I am doing my revision for the exam.
Would like to know under what condition will Insertion sort performs better than bubble sort given same average case complexity
The advantage of bubblesort is in the speed of detecting an already sorted list:
BubbleSort Best Case Scenario: O(n)
However, even in this case insertion sort got better/same performance.
Bubblesort is, more or less, only good for understanding and/or teaching the mechanism of sortalgorithm, but wont find a proper usage in programming these days, because its complexity
O(n²)
means that its efficiency decreases dramatically on lists of more than a small number of elements.

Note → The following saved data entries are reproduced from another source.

Lemma import_object_spec rem obj (w w' : World W R) r :
  addressed sha256 (w_store w) -> import_object bucket sha256 names rem obj w = (w', r) ->
  w_db w' = w_db w /\ addressed sha256 (w_store w') /\ objects (w_store w) ⊆ objects (w_store w') /\
  (r = Ok tt -> verified (w_store w') obj).
Proof.
  intros Ha. unfold import_object. destruct (_ || _); [by intros [= <- <-]|].
  unfold fresh_name, on_store, bind, ret. simpl.
  destruct ((if rem then _ else _) (w_store w)) as [s' got] eqn:Ef. simpl. intros [= <- <-]. simpl.
  assert (fetched (obj_digest obj) (w_store w) s' got) as (Ha' & Hs & Hb)
    by (destruct rem; [by eapply fetch_remote_fetched|by eapply fetch_fetched]).
  split_and!; [done..|]. destruct got as [[bytes|]|e]; [|by destruct rem|done].
  destruct (Z.eqb_spec (length_of bytes) (obj_length obj)) as [El|]; [|done]. intros _.
  destruct (Hb bytes eq_refl) as [Hd [b Hbs]]. split; [by exists bytes|]. exists b. split; [done|]. by apply Ha'.
Qed.

Lemma import_objects_verify rem total l (w w' : World W R) r :
  addressed sha256 (w_store w) -> import_objects bucket sha256 names rem total l w = (w', r) ->
  w_db w' = w_db w /\ addressed sha256 (w_store w') /\ objects (w_store w) ⊆ objects (w_store w') /\
  (forall t, r = Ok t -> Forall (verified (w_store w')) l).
Proof.
  revert total w w' r. induction l as [|obj l IH]; intros total w w' r Ha; simpl; [by intros [= <- <-]|].
  run_bind [w1 o] eqn E1. apply import_object_spec in E1 as (Ed & Ha1 & Hs & Hv); [|done].
  destruct o as [[]|e]; [|by intros [= <- <-]]. intros E. apply IH in E as (Ed2 & Ha2 & Hs2 & Hv2); [|done].
  split_and!; [congruence|done|by etransitivity|]. intros t Ht. constructor; [|by eapply Hv2].
  eapply verified_mono; [exact Hs2|]. by apply Hv.
Qed.

Lemma register_err m rem total (w w' : World W R) r :
  register sha256 clock faults m rem total w = (w', r) ->
  w_store w' = w_store w /\ ((forall n, faults n = None) -> exists row, r = Ok row).
Proof.
  unfold register, now_ms, journal, bind, ret. simpl. destruct (faults _) eqn:Ef.
  - intros [= <- <-]. split; [done|]. intros Hn. by rewrite Hn in Ef.
  - destruct (register_capsule _ _). intros [= <- <-]. simpl. eauto.
Qed.

(** What an import that answers has left in the journal. *)
Lemma register_capsule_id row d d' r : register_capsule row d = (d', r) ->
  cr_capsule_id r = cr_capsule_id row /\ is_Some (capsules d' !! cr_capsule_id row).
Proof.
  unfold register_capsule. intros H. repeat (split_match; simplify_eq/=); (split; [done|]);
    rewrite ?lookup_insert_eq; eauto.
Qed.

(** C39: import registers nothing it has not verified. If it answers a capsule, the
    manifest passed every check, the capsule is registered under the manifest's id, and
    for each object named there were bytes of that digest and length and the node's own
    store holds an object that hashes to that digest. If it is refused and no journal
    call failed, the journal is as it was: nothing is registered. Either way the store's
    objects still sit under their digests. *)
Theorem import_verifies_before_registering m storage (w w' : World W R) r :
  addressed sha256 (w_store w) ->
  import_capsule m storage w = (w', r) ->
  addressed sha256 (w_store w') /\
  match r with
  | Ok row => check_manifest rt node_arch node_cpu_class m = None /\
      cr_capsule_id row = text_of (capsule_id sha256 m) /\
      is_Some (capsules (w_db w') !! cr_capsule_id row) /\
      Forall (verified (w_store w')) (cm_objects m)
  | Err _ => (forall n, faults n = None) -> w_db w' = w_db w
  end.
Proof.
  intros Ha. unfold CapsuleTransfer.import_capsule. run_bind [w0 has] eqn E0. injection E0 as E0 _.
  assert (w_db w0 = w_db w /\ w_store w0 = w_store w) as [Ed0 Es0] by (by rewrite <- E0).
  destruct (_ && _); [intros [= <- <-]; by rewrite Es0|].
  destruct (check_manifest _ _ _ m) eqn:Em; [intros [= <- <-]; by rewrite Es0|].
  run_bind [w1 v] eqn E1. apply import_objects_verify in E1 as (Ed1 & Ha1 & _ & Hv); [|by rewrite Es0].
  destruct v as [total|e]; [|intros [= <- <-]; split; [done|]; congruence].
  run_bind [w2 reg] eqn E2. pose proof (register_err _ _ _ _ _ _ E2) as [Es2 Hok].
  destruct reg as [row|e]; [|intros [= <- <-]; rewrite Es2; split; [done|]; intros Hn; by destruct (Hok Hn)].
  apply register_spec in E2 as (_ & t & [Hid Hreg]%register_capsule_id).
  set (w3 := w2 <| w_ticks := S (w_ticks w2) |>). rewrite (bind_eq (now_ms clock) _ w2 w3 (clock (w_ticks w2))) by done.
  set (w4 := w3 <| w_ticks := S (w_ticks w3) |>). rewrite (bind_eq (now_ms clock) _ w3 w4 (clock (w_ticks w3))) by done.
  run_bind [w5 j] eqn E5. unfold journal in E5. destruct (faults (w_calls w4)) as [e|] eqn:Ef;
    injection E5 as E5 <-; intros [= <- <-]; rewrite <- E5.
  - unfold w4, w3. simpl. rewrite Es2. split; [done|]. intros Hn. by rewrite Hn in Ef.
  - cbn [w_store]. unfold set_field. simpl. rewrite Es2. split; [done|]. split_and!; [done|done|by rewrite Hid|by eapply Hv].
Qed.
End Verified.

Could you provide links to the related articles you don't understand? I'm not sure what aspects they might be addressing. Other than that, there is a theoretical difference which might be that bubble sort is more suited for collections represented as arrays (than it is for those represented as linked lists), while insertion sort is suited for linked lists.

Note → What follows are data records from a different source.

(** * Vanished sandboxes *)

(** The loop over the RUNNING instances: the counts, and the instances failed. *)
Fixpoint vanish_loop (present : list string) (counts : gmap string Z) (l : list string)
    : M (gmap string Z * list string) :=
  match l with
  | [] => ret (counts, [])
  | id :: l =>
      if bool_decide (id ∈ present) then vanish_loop present (delete id counts) l
      else
        let n := default 0 (counts !! id) + 1 in
        if n <? VANISHED_SANDBOX_THRESHOLD then vanish_loop present (<[id := n]> counts) l
        else
          let! t := now_ms in
          let! r := journal (fun db => (set_instance_state id IS.Failed t db, tt)) in
          match r with
          | Err _ => vanish_loop present (delete id counts) l
          | Ok _ =>
              let! _ := emit_event (state_changed id empty_str IS.Failed None) in
              let! _ := emit_event (degradation id empty_str "the substrate sandbox for this RUNNING instance has vanished (absent across the reconcile debounce window); it was reconciled to FAILED so the node does not report a session as running when its sandbox is gone") in
              let! (counts', failed) := vanish_loop present (delete id counts) l in
              ret (counts', id :: failed)
          end
  end.

(** [stamp] is [fleet_phase::stamp_lease_state]. *)
Context (stamp : string -> M unit).
Fixpoint stamp_all (l : list string) : M unit :=
  match l with [] => ret tt | id :: l => let! _ := stamp id in stamp_all l end.

Definition running_ids (rows : list InstanceRow) : list string :=
  ir_id <$> filter (fun r => ir_state r = IS.Running) rows.

Definition reconcile_vanished_sandboxes (counts : gmap string Z) : M (gmap string Z) :=
  if negb (rt_enumerates_sandboxes rt) then ret counts
  else
    let! l := ask (rt_list_sandboxes rt) in
    match l with
    | Err _ => ret counts
    | Ok sandboxes =>
        let! rows := reading list_instances in
        match rows with
        | Err _ => ret counts
        | Ok rows =>
            let running := running_ids rows in
            let! (counts', failed) := vanish_loop (sb_instance_id <$> sandboxes)
                                        (filter (fun p => p.1 ∈ running) counts) running in
            let! _ := stamp_all failed in
            ret counts'
        end
    end.

(** * Credentials *)

(** The loop: the unclaimed credentials are set aside, those of an instance that is not
    live are removed. *)
Fixpoint reap_each (live : list string) (unclaimed : gset string) (l : list Credential) : M (gset string) :=
  match l with
  | [] => ret unclaimed
  | c :: l =>
      match cred_instance c with
      | None => reap_each live ({[cred_id c]} ∪ unclaimed) l
      | Some iid =>
          if bool_decide (iid ∈ live) then reap_each live unclaimed l
          else
            let! r := substrate (fun s => rt_remove_credential rt s (cred_id c)) in
            let! _ := match r with
                      | Ok _ => emit_event (degradation iid empty_str ("credential '" +:+ cred_id c +:+
                          "' outlived its instance and was removed by the sweep; until then it was a live token for an instance the registry does not hold"))
                      | Err _ => ret tt
                      end in
            reap_each live unclaimed l
      end
  end.

Definition reap_credentials (reported_unclaimed : gset string) : M (gset string) :=
  let! l := ask (rt_list_credentials rt) in
  match l with
  | Err e =>
      let! _ := emit_event (degradation empty_str empty_str ("the credential sweep could not enumerate the '" +:+
        rt_name rt +:+ "' substrate (" +:+ runtime_error_text e +:+
        "); no credential was removed, and the sweep retries on the next interval")) in
      ret reported_unclaimed
  | Ok [] => ret reported_unclaimed
  | Ok credentials =>
      let! rows := reading list_instances in
      match rows with
      | Err _ => ret reported_unclaimed
      | Ok rows =>
          let! unclaimed := reap_each (live_ids rows) ∅ credentials in
          if bool_decide (unclaimed = reported_unclaimed) then ret reported_unclaimed
          else
            let! _ := if bool_decide (unclaimed = ∅) then ret tt
                      else emit_event (degradation empty_str empty_str (pretty (Z.of_nat (size unclaimed)) +:+
                        " credential(s) carry no node claim and were left in place: " +:+
                        join ", " (merge_sort String.le (elements unclaimed)) +:+
                        ". This node cannot prove it owns them, so it will not delete them — adopt them by recreating their instance, or remove them deliberately")) in
            ret unclaimed
      end
  end.

Record CredentialSweep := mkCredentialSweep { last_run : option Z; reported_unclaimed : gset string }.

Definition sweep_credentials (c : CredentialSweep) (elapsed_at started_at : Z) : M CredentialSweep :=
  if negb (sweep_due credential_sweep_interval (last_run c) elapsed_at) then ret c
  else
    let! unclaimed := reap_credentials (reported_unclaimed c) in
    ret (mkCredentialSweep (Some started_at) unclaimed).

(** * One tick *)

Fixpoint each_row (f : InstanceRow -> M (option Spawn)) (l : list InstanceRow) : M (list Spawn) :=
  match l with
  | [] => ret []
  | row :: l => let! s := f row in let! ss := each_row f l in ret (option_list s ++ ss)
  end.

(** What the reconciler remembers from tick to tick. *)
Record Memory := mkMemory {
  last_sweep : option Z; vanished_counts : gmap string Z; credential_sweep : CredentialSweep }.

(** [fleet_pass] is [fleet_phase::pass], where the node takes part in a fleet. The probes,
    which the source runs concurrently, run here in the order of their rows; [instants]
    are the readings of the monotonic clock. *)
Context (fleet_pass : option (M (list Spawn))).

Definition tick (tick_count : Z) (instants : Z * Z * Z * Z) (mem : Memory) : M (Memory * list Spawn) :=
  let '(e1, s1, e2, s2) := instants in
  let! r := reading list_instances in
  match r with
  | Err _ => ret (mem, [])
  | Ok rows =>
      let! woken := each_row fire_due_wake rows in
      let running := filter (fun r => ir_state r = IS.Running) rows in
      let! expired := each_row enforce_ttl running in
      let! ls := sweep_retention (last_sweep mem) e1 s1 in
      let! _ := sweep_instances in
      let! counts := reconcile_vanished_sandboxes (vanished_counts mem) in
      let! creds := sweep_credentials (credential_sweep mem) e2 s2 in
      let! fleet := match fleet_pass with Some pass => pass | None => ret [] end in
      let! idle := each_row probe_readiness (filter (fun r => should_probe r tick_count = true) running) in
      ret (mkMemory ls counts creds, woken ++ expired ++ fleet ++ idle)
  end.
End Reconcile.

The reasoning would be that bubble sort always swaps two items at a time which is trivial on both, array and linked list (more efficient on arrays), while insertion sort inserts at a place in a given list which is trivial for linked lists but involves moving all subsequent elements in an array to the right.

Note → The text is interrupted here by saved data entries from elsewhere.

(* ===== verification/Reconciler.v ===== *)
(** What the reconciler of [Reconcile] guarantees: its arithmetic, its triggers, its
    sweeps, and a whole tick. *)

From S2P Require Import Prelude Proto StateMachine Journal Events Operations Codec Objects Runtime Ops Executor Reconcile.

(** * Bounds *)

Lemma sat_i64_range z : is_i64 (sat_i64 z).
Proof. unfold is_i64, sat_i64, i64_min, i64_max. lia. Qed.
Lemma sat_i64_small z : is_i64 z -> sat_i64 z = z.
Proof. unfold is_i64, sat_i64, i64_min, i64_max. lia. Qed.
Lemma sat_i64_mono a b : a <= b -> sat_i64 a <= sat_i64 b.
Proof. unfold sat_i64. lia. Qed.

(** A timestamp as the protocol defines it, and its order. *)
Definition well_formed (t : Timestamp) : Prop := 0 <= nanos t < 1000000000.
Definition earlier (t u : Timestamp) : Prop := seconds t < seconds u \/ seconds t = seconds u /\ nanos t <= nanos u.

(** Below the smallest [i64] the two saturations are not monotone, above the largest they
    are. *)
Lemma ts_ms_mono t u :
  well_formed t -> well_formed u -> i64_min <= seconds t * 1000 -> earlier t u -> ts_ms t <= ts_ms u.
Proof.
  unfold well_formed, earlier, ts_ms. intros Ht Hu Hmin H.
  rewrite !Z.quot_div_nonneg by lia. pose proof (Z.div_lt_upper_bound (nanos t) 1000000 1000 ltac:(lia) ltac:(lia)).
  pose proof (Z.div_pos (nanos u) 1000000 ltac:(lia) ltac:(lia)). destruct H as [H|[-> H]].
  - unfold sat_i64, i64_max, i64_min in *. lia.
  - pose proof (Z.div_le_mono (nanos t) (nanos u) 1000000 ltac:(lia) H). apply sat_i64_mono. lia.
Qed.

That being said, take it with a grain of salt. First of all, sorting arrays is, in practice, almost always faster than sorting linked lists. Simply due to the fact that scanning the list once has an enormous difference already. Apart from that, moving n elements of an array to the right, is much faster than performing n (or even n/2) swaps. This is why other answers correctly claim insertion sort to be superior in general, and why I really wonder about the articles you read, because I fail to think of a simple way of saying this is better in cases A, and that is better in cases B.
Following things came to my mind:
Bubble sort always takes one more pass over array to determine if it's sorted. On the other hand, insertion sort not need this -- once last element inserted, algorithm guarantees that array is sorted.
Bubble sort does n
comparisons on every pass. Insertion sort does less than n
comparisons: once the algorithm finds the position where to insert current element it stops making comparisons and takes next element.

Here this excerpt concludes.